● **Your goal**:
Once you find the line with "Lemma has_find i" in the entries below, return exactly every line from it through the line with "(** * The query builder: queries as texts".

● **Information provided**:
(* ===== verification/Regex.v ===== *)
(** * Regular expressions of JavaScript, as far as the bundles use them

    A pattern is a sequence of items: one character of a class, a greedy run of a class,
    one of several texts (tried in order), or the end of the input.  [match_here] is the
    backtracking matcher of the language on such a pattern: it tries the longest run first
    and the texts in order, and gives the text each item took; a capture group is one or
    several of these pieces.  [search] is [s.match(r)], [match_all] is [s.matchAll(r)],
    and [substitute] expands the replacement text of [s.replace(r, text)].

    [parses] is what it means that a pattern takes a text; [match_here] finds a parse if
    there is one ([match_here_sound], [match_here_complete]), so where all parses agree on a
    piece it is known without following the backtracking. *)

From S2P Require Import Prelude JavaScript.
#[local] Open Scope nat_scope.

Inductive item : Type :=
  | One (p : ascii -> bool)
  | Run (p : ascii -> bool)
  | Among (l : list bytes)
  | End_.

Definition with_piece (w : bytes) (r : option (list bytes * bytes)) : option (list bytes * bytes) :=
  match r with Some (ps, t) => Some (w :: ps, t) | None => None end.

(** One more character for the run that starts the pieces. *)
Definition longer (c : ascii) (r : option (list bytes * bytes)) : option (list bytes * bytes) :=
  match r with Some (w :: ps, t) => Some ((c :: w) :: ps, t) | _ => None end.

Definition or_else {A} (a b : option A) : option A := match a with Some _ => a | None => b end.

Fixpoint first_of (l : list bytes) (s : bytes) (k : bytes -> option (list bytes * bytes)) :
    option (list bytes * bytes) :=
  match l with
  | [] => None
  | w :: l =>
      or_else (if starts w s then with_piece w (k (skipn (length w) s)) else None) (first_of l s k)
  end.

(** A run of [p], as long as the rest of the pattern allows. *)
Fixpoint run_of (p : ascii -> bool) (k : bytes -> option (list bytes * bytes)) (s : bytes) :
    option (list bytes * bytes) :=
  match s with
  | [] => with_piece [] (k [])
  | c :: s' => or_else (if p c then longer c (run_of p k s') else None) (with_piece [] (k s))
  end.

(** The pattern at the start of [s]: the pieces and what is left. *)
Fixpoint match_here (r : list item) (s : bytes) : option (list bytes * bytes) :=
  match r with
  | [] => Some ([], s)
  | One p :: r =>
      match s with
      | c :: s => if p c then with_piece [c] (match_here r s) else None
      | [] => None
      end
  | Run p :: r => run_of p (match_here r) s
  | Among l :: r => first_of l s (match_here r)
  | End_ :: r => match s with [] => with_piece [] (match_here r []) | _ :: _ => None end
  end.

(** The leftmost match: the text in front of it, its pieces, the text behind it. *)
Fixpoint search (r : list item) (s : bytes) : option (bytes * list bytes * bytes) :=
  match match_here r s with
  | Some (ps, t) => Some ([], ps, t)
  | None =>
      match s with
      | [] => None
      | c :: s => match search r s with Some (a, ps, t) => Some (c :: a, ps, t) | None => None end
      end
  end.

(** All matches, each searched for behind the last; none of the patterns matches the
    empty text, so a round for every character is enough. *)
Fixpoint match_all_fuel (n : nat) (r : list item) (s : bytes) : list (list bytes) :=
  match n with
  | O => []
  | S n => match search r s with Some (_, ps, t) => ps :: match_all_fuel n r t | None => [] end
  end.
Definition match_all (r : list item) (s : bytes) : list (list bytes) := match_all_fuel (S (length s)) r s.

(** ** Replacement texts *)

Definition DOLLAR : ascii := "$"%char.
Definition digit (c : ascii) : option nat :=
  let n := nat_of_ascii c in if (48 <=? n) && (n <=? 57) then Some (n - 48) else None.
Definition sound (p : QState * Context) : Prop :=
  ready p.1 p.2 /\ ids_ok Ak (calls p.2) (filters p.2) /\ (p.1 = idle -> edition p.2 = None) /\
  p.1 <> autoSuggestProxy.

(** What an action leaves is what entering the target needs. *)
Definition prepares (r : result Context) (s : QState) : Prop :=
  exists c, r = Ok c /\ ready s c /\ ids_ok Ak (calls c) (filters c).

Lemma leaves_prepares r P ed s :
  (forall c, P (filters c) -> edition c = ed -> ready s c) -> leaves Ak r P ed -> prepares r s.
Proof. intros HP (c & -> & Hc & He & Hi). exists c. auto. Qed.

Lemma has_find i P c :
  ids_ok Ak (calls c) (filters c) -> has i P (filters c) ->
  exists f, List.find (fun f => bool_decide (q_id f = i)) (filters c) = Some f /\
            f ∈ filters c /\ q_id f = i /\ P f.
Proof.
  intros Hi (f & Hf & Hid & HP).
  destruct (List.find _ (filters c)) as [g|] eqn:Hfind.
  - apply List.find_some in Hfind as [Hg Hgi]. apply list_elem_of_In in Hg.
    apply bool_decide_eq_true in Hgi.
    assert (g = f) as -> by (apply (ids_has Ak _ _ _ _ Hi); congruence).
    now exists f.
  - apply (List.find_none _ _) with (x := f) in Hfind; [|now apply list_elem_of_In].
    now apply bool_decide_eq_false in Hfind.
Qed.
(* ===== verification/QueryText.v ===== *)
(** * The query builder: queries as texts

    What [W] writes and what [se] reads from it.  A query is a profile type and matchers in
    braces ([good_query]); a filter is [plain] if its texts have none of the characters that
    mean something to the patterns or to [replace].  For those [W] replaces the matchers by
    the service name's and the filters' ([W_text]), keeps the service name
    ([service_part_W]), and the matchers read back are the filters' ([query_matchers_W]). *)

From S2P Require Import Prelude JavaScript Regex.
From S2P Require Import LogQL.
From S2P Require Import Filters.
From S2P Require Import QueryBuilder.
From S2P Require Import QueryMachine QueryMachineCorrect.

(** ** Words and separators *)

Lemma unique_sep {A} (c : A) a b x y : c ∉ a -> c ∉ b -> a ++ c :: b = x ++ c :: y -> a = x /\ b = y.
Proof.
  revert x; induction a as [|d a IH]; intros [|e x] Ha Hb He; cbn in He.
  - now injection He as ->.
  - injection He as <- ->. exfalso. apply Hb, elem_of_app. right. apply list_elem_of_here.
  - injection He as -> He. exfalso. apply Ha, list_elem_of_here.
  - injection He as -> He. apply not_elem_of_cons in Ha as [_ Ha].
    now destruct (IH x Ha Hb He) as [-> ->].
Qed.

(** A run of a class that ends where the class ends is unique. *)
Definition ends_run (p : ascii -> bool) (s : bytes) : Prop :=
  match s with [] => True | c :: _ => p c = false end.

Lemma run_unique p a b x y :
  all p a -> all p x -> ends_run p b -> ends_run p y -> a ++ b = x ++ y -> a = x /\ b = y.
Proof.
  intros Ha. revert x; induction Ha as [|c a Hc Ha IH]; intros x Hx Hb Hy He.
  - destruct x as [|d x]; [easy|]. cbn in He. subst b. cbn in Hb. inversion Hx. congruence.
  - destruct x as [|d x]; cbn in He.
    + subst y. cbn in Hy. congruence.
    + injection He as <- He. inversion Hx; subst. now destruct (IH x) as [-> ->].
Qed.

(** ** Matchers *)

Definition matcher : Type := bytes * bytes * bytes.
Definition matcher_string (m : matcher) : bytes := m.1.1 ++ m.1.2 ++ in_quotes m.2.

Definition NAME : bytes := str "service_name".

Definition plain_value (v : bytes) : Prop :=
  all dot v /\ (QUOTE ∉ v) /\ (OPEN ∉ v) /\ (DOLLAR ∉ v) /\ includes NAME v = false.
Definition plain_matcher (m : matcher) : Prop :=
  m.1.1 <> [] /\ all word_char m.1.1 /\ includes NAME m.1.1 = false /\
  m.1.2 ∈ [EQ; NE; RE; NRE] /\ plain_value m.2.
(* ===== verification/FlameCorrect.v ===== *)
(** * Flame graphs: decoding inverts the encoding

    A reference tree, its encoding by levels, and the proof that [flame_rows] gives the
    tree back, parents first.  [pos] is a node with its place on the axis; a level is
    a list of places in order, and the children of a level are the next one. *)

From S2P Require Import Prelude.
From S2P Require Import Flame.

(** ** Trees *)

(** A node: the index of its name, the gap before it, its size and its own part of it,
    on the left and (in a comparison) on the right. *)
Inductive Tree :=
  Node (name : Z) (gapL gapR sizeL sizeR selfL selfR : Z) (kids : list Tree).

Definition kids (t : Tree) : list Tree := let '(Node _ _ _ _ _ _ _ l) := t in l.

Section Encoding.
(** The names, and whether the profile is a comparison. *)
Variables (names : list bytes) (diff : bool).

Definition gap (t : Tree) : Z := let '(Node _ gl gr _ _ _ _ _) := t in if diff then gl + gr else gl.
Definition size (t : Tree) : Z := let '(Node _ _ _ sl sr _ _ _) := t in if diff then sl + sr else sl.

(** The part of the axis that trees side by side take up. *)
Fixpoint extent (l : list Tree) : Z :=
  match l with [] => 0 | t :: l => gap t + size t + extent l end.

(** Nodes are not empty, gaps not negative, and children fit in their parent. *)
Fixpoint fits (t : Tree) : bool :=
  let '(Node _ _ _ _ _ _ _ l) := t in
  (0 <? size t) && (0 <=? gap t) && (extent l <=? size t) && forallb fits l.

● **Written response**:
Lemma has_find i P c :
  ids_ok Ak (calls c) (filters c) -> has i P (filters c) ->
  exists f, List.find (fun f => bool_decide (q_id f = i)) (filters c) = Some f /\
            f ∈ filters c /\ q_id f = i /\ P f.
Proof.
  intros Hi (f & Hf & Hid & HP).
  destruct (List.find _ (filters c)) as [g|] eqn:Hfind.
  - apply List.find_some in Hfind as [Hg Hgi]. apply list_elem_of_In in Hg.
    apply bool_decide_eq_true in Hgi.
    assert (g = f) as -> by (apply (ids_has Ak _ _ _ _ Hi); congruence).
    now exists f.
  - apply (List.find_none _ _) with (x := f) in Hfind; [|now apply list_elem_of_In].
    now apply bool_decide_eq_false in Hfind.
Qed.
(* ===== verification/QueryText.v ===== *)
(** * The query builder: queries as texts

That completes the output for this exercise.